Category : Marijuana
Although California SB 420 was approved in 2004 setting forth the guidelines regarding the use, possession, distribution and growing of medical marijuana in California, four U.S. attorneys in California are conducting a statewide crack down on medical cannabis cultivators and sellers. They have sent warnings in San Diego, San Francisco and other California cities to state compliant facilities advising them that they may be in violation of federal laws regarding drug free school zones, forcing these businesses to either move or shut down. Federal attorneys in California have also sent hundreds of letters to landlords who rent their properties to cannabis dispensaries advising them that their property may be subject to civil forfeiture, and that they could face prison time. Federal attorneys have even gone so far as to threaten newspapers and magazines that advertise marijuana.
Federal regulators have also cracked down on banks in California, Colorado and Michigan that do business with dispensaries barring them from accepting cash deposits or processing credit and debit card transactions from these state cannabis dispensaries. The IRS has also recently handed down a $2.5 million dollar ruling against a major California medical cannabis dispensary citing a portion of the IRS tax code that was meant to target drug cartels, barring marijuana businesses and dispensaries from taking business tax deductions. As a result, the IRS is now seeking millions of dollars in back taxes against this California dispensary company. In Rhode Island, the governor has shut down the state’s dispensary program because the Justice Department was threatening to prosecute employees who worked in the production or distribution of marijuana. Michigan attorney general and the courts are working to get rid of the state’s marijuana law program even though the law passed with 63% public approval.
The possession, use, sale, distribution, growing and/or transportation of marijuana that does not fall under the California medical marijuana statute is illegal in California. California Health & Safety Code Section 11018 defines marijuana as “ all parts of the plant Cannabis sativa L., whether growing or not; the seeds thereof; the resin extracted from any part of the plant; and every compound, manufacture, salt, derivative, mixture, or preparation of the plant, its seeds, or resin.” Persons who are caught violating the California marijuana laws may be charged with a misdemeanor or felony and subject to imprisonment, jail time, fines and or both (California Health & Safety Code Sections 11357-11362.9).

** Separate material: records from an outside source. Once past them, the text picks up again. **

(** A line that enters the stream gets the next number and is appended; the
    session then drops the fewest oldest lines that bring it under its cap, and
    never the line that just arrived. *)
Theorem ingest_keeps_newest `{UnicodeTables} limit hist now pick raw s :
  stream_ok hist s → enters raw s = true → Z.of_nat (length hist) + 1 < 2 ^ 64 →
  cost_sum (s_buf s) + line_cost raw < 2 ^ 63 →
  let s' := fst (ingest limit now pick raw s) in
  let ls := lb_lines (s_buf s) ++ [next_line now raw s] in
  s_seq s' = s_seq s + 1 ∧
  ∃ k, lb_lines (s_buf s') = drop k ls ∧ capped limit ls k ∧ (k < length ls)%nat.
Proof.
  intros Hok He Hmax Hsz s' ls.
  pose proof (ingest_ok limit hist now pick raw s Hok Hmax) as Hi. cbv zeta in Hi. rewrite He in Hi. fold s' in Hi.
  destruct Hi as (s1 & [_ _ _ Hm1] & _ & _ & Hm2 & _). injection Hm1 as _ _ _ E1. injection Hm2 as _ _ _ E2.
  split; [lia|]. clear s1 E1 E2. unfold s', ingest, enters in *.
  destruct (parse_line raw) as [l|]; [|done]. destruct (Z.ltb _ _); [done|].
  destruct (String.eqb (l_cmd l) "PING"); [done|]. destruct (String.eqb _ _ && _); [done|].
  cbn [negb andb] in He. unfold ingest_locked. rewrite He. cbn [negb]. cbv zeta.
  destruct (append_ok hist now l raw s Hok Hmax) as (Hok2 & Hf2 & _ & _). cbv zeta in Hok2, Hf2.
  set (s2 := track _ _ _) in *.
  assert (Els : lb_lines (s_buf s2) = ls).
  { unfold ls, next_line. rewrite <- (u64_small (s_seq s + 1)) by (destruct Hok; lia).
    pose proof (stream_track l raw (s <| s_seq ::= λ q, u64 (q + 1) |> <| s_buf ::= push (BufferedLine (u64 (s_seq s + 1)) now raw) |>)) as Hst.
    unfold stream_of in Hst. injection Hst as Hb _ _ _ _ _. unfold s2. simpl in *. by rewrite Hb. }
  destruct (cap_loop_exact limit (buf_len (s_buf s2)) (floor_of s2) s2) as (k & Hk & Hc); [apply Hok2|done| |].
  { unfold cost_sum in *. rewrite Els. unfold ls. rewrite sumZ_app. simpl. unfold bl_cost at 2. simpl. lia. }
  destruct (cap_loop _ _ _) as [s3 es3]. cbn [fst] in *. exists k. rewrite Hk, Els in *. split_and!; [done|done|].
  assert (0 < length ls)%nat by (unfold ls; rewrite length_app; simpl; lia).
  destruct k as [|k]; [done|]. destruct (cp_least _ _ _ Hc k ltac:(lia)) as [_ Hl]. rewrite length_drop in Hl. lia.
Qed.


(** ** The theorems at a concrete session *)

Definition demo_connect : Frame :=
  frame OpConnect <| f_id := "net" |> <| f_handle := "h1" |> <| f_addr := "irc.example:6697" |> <| f_fp := "fp" |>.

(** Registered, one line delivered, then away while lines arrive. *)
Definition demo_ops : list sop :=
  [SDial None; SIngest 1 true ":srv 001 me :Welcome"; SIngest 2 true ":srv 376 me :End";
   SIngest 3 true ":me!u@h JOIN #a"; SPull 0%nat 256; SAck "h1" 2; SDetach 10 0%nat;
   SIngest 4 true ":x!y@z PRIVMSG #a :one"; SIngest 5 true ":x!y@z PRIVMSG #a :two"].

Definition demo_back : list sop := [SPull 1%nat 256; SIngest 6 true ":x!y@z PRIVMSG #a :three"; SPull 1%nat 1].

Definition demo_end : list sop := [SShutdown "bye"; SPull 0%nat 256; SPull 0%nat 256].

Definition demo_run (limit : Z) (ops : list sop) : rstate :=
  @session_run ascii_tables limit 1 "app" 0%nat demo_connect "key" ops.

Definition demo_session : session := r_s (demo_run 4096 demo_ops).

(** Away under a small cap, so that a line nobody saw is shed, and back. *)
Definition demo_away : list sop := demo_ops ++ SAttach 20 1%nat "h2" :: demo_back.

Lemma no_silent_loss_witness :
  losses (r_out (demo_run 100 demo_away)) = 2 ∧
  stream_ok (r_hist (demo_run 100 demo_away)) (r_s (demo_run 100 demo_away)) ∧
  ∃ C, @accounts ascii_tables 100 (rstart (new_session 1 "app" 0%nat demo_connect "key") []) demo_away C.
Proof. split; [reflexivity|]. exact (@no_silent_loss ascii_tables 100 1 "app" 0%nat demo_connect "key" demo_away eq_refl). Defined.

Lemma delivers_in_order_witness :
  ∃ D, @delivery ascii_tables 4096 demo_back (demo_run 4096 (demo_ops ++ [SAttach 20 1%nat "h2"])) D.
Proof.
  exact (@delivers_in_order ascii_tables 4096 1 "app" 0%nat demo_connect "key"
           (demo_ops ++ [SAttach 20 1%nat "h2"]) demo_back eq_refl eq_refl).
Defined.

Lemma closed_frame_last_witness :
  existsb is_closed_frame (r_out (demo_run 4096 demo_end)) = true ∧ closed_last (demo_run 4096 demo_end).
Proof. split; [reflexivity|]. exact (@closed_frame_last ascii_tables 4096 1 "app" 0%nat demo_connect "key" demo_end eq_refl). Defined.

Lemma demo_stream_ok : stream_ok (r_hist (demo_run 4096 demo_ops)) demo_session.
Proof. exact (@session_run_ok ascii_tables 4096 1 "app" 0%nat demo_connect "key" demo_ops eq_refl). Qed.


Lemma ingest_keeps_newest_witness :
  let s' := fst (@ingest ascii_tables 150 7 true ":x!y@z PRIVMSG #a :four" demo_session) in
  let ls := lb_lines (s_buf demo_session) ++ [next_line 7 ":x!y@z PRIVMSG #a :four" demo_session] in
  s_seq s' = s_seq demo_session + 1 ∧
  ∃ k, lb_lines (s_buf s') = drop k ls ∧ capped 150 ls k ∧ (k < length ls)%nat.
Proof. 
  exact (@ingest_keeps_newest ascii_tables 150 _ 7 true ":x!y@z PRIVMSG #a :four" demo_session demo_stream_ok
           eq_refl eq_refl eq_refl).
 Defined.


(** The count of lost lines leaves the session with the attached frame that is
    queued; a link that goes away before its first pull takes the count with it,
    and the next attached frame reports none.  Here no frame, handed over or still
    waiting, says anything was lost, although lines are gone that no link was ever
    sent and no acknowledgement covers. *)
Definition demo_dropped : list sop :=
  demo_ops ++ [SAttach 20 1%nat "h2"; SDetach 21 1%nat; SAttach 22 2%nat "h3"; SPull 2%nat 256].

Lemma lost_count_dropped :
  let r := demo_run 60 demo_dropped in
  forallb (λ f, Z.eqb (f_lost f) 0) (r_out r ++ s_ctrl (r_s r)) = true ∧ s_lost (r_s r) = 0 ∧
  existsb (λ x, Z.eqb (fst x) 4) (line_out (r_out r)) = false ∧ s_acked (r_s r) < 4 ≤ floor_of (r_s r).
Proof. vm_compute. repeat split; congruence. Qed.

If you have been caught up in the Federal government’s recent medical cannabis crack down in California and are facing California marijuana possession, use, sale, distribution, transportation or other related marijuana charges, you should contact a California Criminal Lawyer to defend you. The attorney will build a strong defense to get your charges reduced, probation, enrollment in a drug or alcohol treatment program, community service or get your case closed.

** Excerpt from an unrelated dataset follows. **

Definition sv_run (ops : list sv_op) (v : server) : server := foldl (λ v o, sv_step o v) v ops.
End step.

The legalization of marijuana continues to be a controversial issue as it makes its way back into legislation in two states, Washington and Massachusetts. Legislators in both the Washington State House and Massachusetts State House reintroduced bills recently to legalize marijuana use for persons 21 years of age and over with regulation and taxation of the marijuana commerce. In Washington State, Democrat Mary Lou Dickerson, State Representative and Chairman of the Human Services Committee, introduced Bill 1550 on January 25, 2011, which proposes to regulate the sale of marijuana in Washington State through state liquor stores with the licensing of cannabis growers regulated by the Liquor Board. Farmers would have to obtain a license from the Liquor Board at the cost of $5,000 per year. It would be considered a gross misdemeanor to sell cannabis without a license or to sell or distribute it to a juvenile under 21 years of age. The intention of Washington State legislatures is to increase state revenues while breaking up crime-syndicate drug cartels so that revenues can be used towards health services throughout the state due to budget cuts and shortages. The Washington bill has 13 co-sponsors and has now been referred to the Committee on Public Safety and Emergency Preparedness, which is the same Committee where the bill failed to pass last year. The State approved the legalization of medical marijuana in 1998, and in 2009, the Seattle City Council voted unanimously to support decriminalization.

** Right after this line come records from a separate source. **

(** The tables after [forgetLocked]: session [i] is out, everyone else is in as
    before. *)
Lemma forget_locked_ok i s v :
  index_ok v → sv_heap v !! i = Some s → s_state s = stateClosed → index_ok (forget_locked i v).
Proof.
  intros [Hsh Hse Hh Hi] Hl Hst. pose proof (Hsh i s Hl) as [Hk Hn Hc Hli Hd].
  unfold forget_locked. rewrite Hl. cbn [clear]. unfold clear.
  assert (Hlen : (i < length (sv_heap v))%nat) by (by eapply lookup_lt_Some).
  set (s' := update s_buf _ s). set (v' := spawn _ _).
  assert (Hheap : sv_heap v' = <[i := s']> (sv_heap v)) by done.
  assert (Hsess : ∀ key j, sv_sessions v' !! key = Some j ↔ sv_sessions v !! key = Some j ∧ ¬ (key = s_key s ∧ j = i)).
  { intros. apply delete_mine_lookup. }
  assert (Hby : ∀ h j, sv_byHandle v' !! h = Some j ↔ sv_byHandle v !! h = Some j ∧ ¬ (h ∈ s_handles s ∧ j = i)).
  { intros. apply drop_handles_mine. }
  assert (Hlinks : map lk_instance (sv_links v') = map lk_instance (sv_links v)) by done.
  clearbody v'. split.
  - intros j t Hj. rewrite Hheap in Hj. destruct (decide (i = j)) as [<-|Hne].
    + rewrite list_lookup_insert_eq in Hj by done. injection Hj as <-. split; rewrite ?Hlinks; done.
    + rewrite list_lookup_insert_ne in Hj by done. destruct (Hsh j t Hj) as [? ? ? ? Hd'].
      split; rewrite ?Hlinks; try done. intros Hnl. apply Hd'. unfold listed in *. intros E. apply Hnl.
      apply Hsess. naive_solver.
  - intros key j [Hj _]%Hsess. destruct (Hse key j Hj) as (t & Ht & Htk). rewrite Hheap.
    destruct (decide (i = j)) as [<-|Hne].
    + rewrite list_lookup_insert_eq by done. exists s'. split; [done|]. simplify_eq. done.
    + rewrite list_lookup_insert_ne by done. eauto.
  - intros h j. rewrite Hby, Hh, Hheap. unfold listed. split.
    + intros [(t & Ht & Hht & Hlt) Hno]. destruct (decide (i = j)) as [<-|Hne].
      { exfalso. simplify_eq. apply Hno. split; [by apply last_elem|done]. }
      rewrite list_lookup_insert_ne by done. exists t. split_and!; [done|done|]. apply Hsess. naive_solver.
    + intros (t & Ht & Hht & [Hlt Hno]%Hsess). destruct (decide (i = j)) as [<-|Hne].
      { exfalso. rewrite list_lookup_insert_eq in Ht by done. injection Ht as <-. by apply Hno. }
      rewrite list_lookup_insert_ne in Ht by done. split; [by exists t|naive_solver].
  - intros l n. rewrite Hlinks. apply Hi.
Qed.

(** The heap after [forgetLocked]. *)
Lemma forget_heap i v :
  sv_heap (forget_locked i v) =
  match sv_heap v !! i with Some s => <[i := s <| s_buf := LineBuffer [] 0 |>]> (sv_heap v) | None => sv_heap v end.
Proof. unfold forget_locked. by destruct (sv_heap v !! i). Qed.

Lemma shutdown_session_spec i s reason v :
  sv_heap v !! i = Some s →
  ∃ s', sv_heap (fst (fst (shutdown_session i reason v))) = <[i := s']> (sv_heap v) ∧
        index_of (fst (fst (shutdown_session i reason v))) = index_of (put_session i s' v) ∧
        keeps s s' ∧ s_state s' = stateClosed.
Proof.
  intros Hl. unfold shutdown_session. rewrite Hl. pose proof (keeps_shutdown reason s) as Hk.
  assert (Hst : s_state (fst (fst (shutdown reason s))) = stateClosed) by (unfold shutdown; by case_bool_decide).
  destruct (shutdown reason s) as [[s' [l did]] es]. cbn [fst] in *. exists s'.
  pose proof (index_effects i es (put_session i s' v)) as Hi. split_and!; try done.
  unfold index_of in Hi. by injection Hi.
Qed.

Lemma shutdown_session_ok i reason v : index_ok v → index_ok (fst (fst (shutdown_session i reason v))).
Proof.
  intros Hok. destruct (sv_heap v !! i) as [s|] eqn:Hl.
  - destruct (shutdown_session_spec i s reason v Hl) as (s' & _ & Hi & Hk & _).
    eapply index_ok_ext; [exact Hi|]. by eapply put_session_ok.
  - unfold shutdown_session. by rewrite Hl.
Qed.

(** ** Goroutines only release or forget closed sessions *)

Definition closed_at (h : list session) (i : sid) : Prop := ∃ s, h !! i = Some s ∧ s_state s = stateClosed.

Definition task_ok (h : list session) (t : task) : Prop :=
  match t with TRelease i _ | TForget i => closed_at h i | _ => True end.

Definition tasks_ok (v : server) : Prop := Forall (task_ok (sv_heap v)) (sv_tasks v).

Record sv_ok (v : server) : Prop := { vo_index : index_ok v; vo_tasks : tasks_ok v }.

(** From one heap to the next, closed sessions stay closed. *)
Definition stays_closed (h h' : list session) : Prop := ∀ i, closed_at h i → closed_at h' i.

Lemma stays_closed_refl h : stays_closed h h.
Proof. by intros i. Qed.

Lemma stays_closed_trans h1 h2 h3 : stays_closed h1 h2 → stays_closed h2 h3 → stays_closed h1 h3.
Proof. unfold stays_closed. auto. Qed.

Lemma stays_closed_insert h i s s' :
  h !! i = Some s → (s_state s = stateClosed → s_state s' = stateClosed) → stays_closed h (<[i := s']> h).
Proof.
  intros Hl Hst j (t & Ht & Hc). destruct (decide (i = j)) as [<-|Hne].
  - exists s'. rewrite list_lookup_insert_eq by (by eapply lookup_lt_Some). split; [done|]. apply Hst. congruence.
  - exists t. by rewrite list_lookup_insert_ne.
Qed.

Lemma stays_closed_app h l : stays_closed h (h ++ l).
Proof. intros i (s & Hs & Hc). exists s. split; [by apply lookup_app_l_Some|done]. Qed.

Lemma task_ok_mono h h' t : stays_closed h h' → task_ok h t → task_ok h' t.
Proof. intros Hs. destruct t; simpl; auto. Qed.

(** A server step: the heap moves on and the new tasks are sound. *)
Record moves (v v' : server) : Prop := {
  mv_closed : stays_closed (sv_heap v) (sv_heap v');
  mv_tasks : tasks_ok v → tasks_ok v';
}.

Lemma moves_refl v : moves v v.
Proof. split; [apply stays_closed_refl|done]. Qed.

Lemma moves_trans v1 v2 v3 : moves v1 v2 → moves v2 v3 → moves v1 v3.
Proof. intros [] []. split; [by eapply stays_closed_trans|auto]. Qed.

Lemma moves_same v v' : sv_heap v' = sv_heap v → sv_tasks v' = sv_tasks v → moves v v'.
Proof. intros E1 E2. split; unfold tasks_ok; rewrite E1, ?E2; [apply stays_closed_refl|done]. Qed.

Lemma moves_put i s s' v :
  sv_heap v !! i = Some s → (s_state s = stateClosed → s_state s' = stateClosed) → moves v (put_session i s' v).
Proof.
  intros Hl Hst. pose proof (stays_closed_insert _ _ _ _ Hl Hst) as Hs. split; [done|].
  unfold tasks_ok. simpl. intros Ht. eapply Forall_impl; [exact Ht|]. intros t. by apply task_ok_mono.
Qed.

Lemma moves_keeps i s s' v : sv_heap v !! i = Some s → keeps s s' → moves v (put_session i s' v).
Proof. intros Hl [_ _ Hd]. eapply moves_put; [done|]. naive_solver. Qed.

Lemma moves_spawn t v : task_ok (sv_heap v) t → moves v (spawn t v).
Proof. intros Ht. split; [apply stays_closed_refl|]. unfold tasks_ok. simpl. intros Hts. apply Forall_app. by repeat constructor. Qed.

Lemma moves_effects i es v : moves v (do_effects i es v).
Proof.
  unfold do_effects. revert v. induction es as [|e es IH]; intros v; [apply moves_refl|]. simpl.
  eapply moves_trans; [|apply IH]. destruct e; simpl; try (by apply moves_same); by apply moves_spawn.
Qed.

(** Preservation as one relation, so that steps compose. *)
Definition safe (v v' : server) : Prop := index_ok v → index_ok v' ∧ moves v v'.

Lemma safe_refl v : safe v v.
Proof. split; [done|apply moves_refl]. Qed.

Lemma safe_trans v1 v2 v3 : safe v1 v2 → safe v2 v3 → safe v1 v3.
Proof. intros H1 H2 Hok. destruct (H1 Hok) as [Hok2 Hm]. destruct (H2 Hok2). split; [done|by eapply moves_trans]. Qed.

Lemma safe_ext v v' : index_of v' = index_of v → sv_tasks v' = sv_tasks v → safe v v'.
Proof.
  intros E1 E2 Hok. split; [by eapply index_ok_ext|]. apply moves_same; [|done].
  unfold index_of in E1. by injection E1.
Qed.

Lemma safe_spawn t v : task_ok (sv_heap v) t → safe v (spawn t v).
Proof. intros Ht Hok. split; [by apply (index_ok_ext v)|by apply moves_spawn]. Qed.

Lemma safe_effects i es v : safe v (do_effects i es v).
Proof. intros Hok. split; [eapply index_ok_ext; [apply index_effects|done]|apply moves_effects]. Qed.

Lemma safe_put i s s' v : sv_heap v !! i = Some s → keeps s s' → safe v (put_session i s' v).
Proof. intros Hl Hk Hok. split; [by eapply put_session_ok|by eapply moves_keeps]. Qed.

Lemma safe_on_session i op v : (∀ s, keeps s (fst (op s))) → safe v (on_session i op v).
Proof.
  intros Hop. unfold on_session. destruct (sv_heap v !! i) as [s|] eqn:Hl; [|apply safe_refl].
  specialize (Hop s). destruct (op s) as [s' es]. eapply safe_trans; [by eapply safe_put|apply safe_effects].
Qed.

Lemma safe_link l f v : (∀ k, lk_instance (f k) = lk_instance k) → safe v (upd_link l f v).
Proof. intros Hf. by apply safe_ext; [apply index_upd_link|]. Qed.

Lemma safe_send l f v : safe v (link_send l f v).
Proof. by apply safe_link. Qed.
Lemma safe_notify l v : safe v (link_notify l v).
Proof. by apply safe_link. Qed.
Lemma safe_add l i v : safe v (add_session l i v).
Proof. by apply safe_link. Qed.
Lemma safe_remove l i v : safe v (remove_session l i v).
Proof. by apply safe_link. Qed.

Lemma safe_forget i v : closed_at (sv_heap v) i → safe v (forget_locked i v).
Proof.
  intros (s & Hl & Hst) Hok. split; [by eapply forget_locked_ok|].
  assert (Hs : stays_closed (sv_heap v) (sv_heap (forget_locked i v))).
  { rewrite forget_heap, Hl. by eapply stays_closed_insert. }
  split; [done|]. unfold tasks_ok. intros Hts. unfold forget_locked in *. rewrite Hl in *. simpl in *.
  apply Forall_app. split; [|by repeat constructor]. eapply Forall_impl; [exact Hts|]. intros t. by apply task_ok_mono.
Qed.

Lemma safe_shutdown i reason v : safe v (fst (fst (shutdown_session i reason v))).
Proof.
  unfold shutdown_session. destruct (sv_heap v !! i) as [s|] eqn:Hl; [|apply safe_refl].
  pose proof (keeps_shutdown reason s) as Hk. destruct (shutdown reason s) as [[s' [l did]] es]. cbn [fst] in *.
  eapply safe_trans; [by eapply safe_put|apply safe_effects].
Qed.

Lemma shutdown_closed i s reason v :
  sv_heap v !! i = Some s → closed_at (sv_heap (fst (fst (shutdown_session i reason v)))) i.
Proof.
  intros Hl. destruct (shutdown_session_spec i s reason v Hl) as (s' & -> & _ & _ & Hst).
  exists s'. by rewrite list_lookup_insert_eq by (by eapply lookup_lt_Some).
Qed.

Lemma safe_end i reason v : safe v (end_session i reason v).
Proof.
  unfold end_session. pose proof (safe_shutdown i reason v) as Hs.
  destruct (sv_heap v !! i) as [s|] eqn:Hl.
  - pose proof (shutdown_closed i s reason v Hl) as Hc.
    destruct (shutdown_session i reason v) as [[v' l] did]. cbn [fst] in *.
    destruct did; [|done]. eapply safe_trans; [exact Hs|]. by apply safe_spawn.
  - unfold shutdown_session in *. by rewrite Hl in *.
Qed.

Lemma safe_release i l v : closed_at (sv_heap v) i → safe v (release i l v).
Proof. intros Hc. destruct l; [apply safe_notify|by apply safe_forget]. Qed.

Lemma safe_round order v : safe v (fst (reclaim_round order v)).
Proof.
  unfold reclaim_round. destruct (Z.leb _ _); [apply safe_refl|].
  destruct (largest order v) as [i|]; [|apply safe_refl].
  destruct (sv_heap v !! i) as [s|] eqn:Hl; [|apply safe_refl].
  pose proof (keeps_shed s) as Hk. destruct (shed_oldest s) as [[ok s'] es]. cbn [fst snd] in *.
  eapply safe_trans; [by eapply safe_put|apply safe_effects].
Qed.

Massachusetts House Representative Ellen Story (Democrat from Amherst) filed House Docket Number 1091 (H1091), An Act to Regulate and Tax the Cannabis Industry on January 24, 2011. The bill is currently awaiting a bill number. The proposed bill would eliminate all criminal and civil penalties in the State of Massachusetts for persons over 21 years of age who possess marijuana for personal use or share it with other adults. The bill would also provide for the regulation, licensing and taxing of commercial cultivation, possession and distribution of marijuana. The Massachusetts bill also failed to pass last year.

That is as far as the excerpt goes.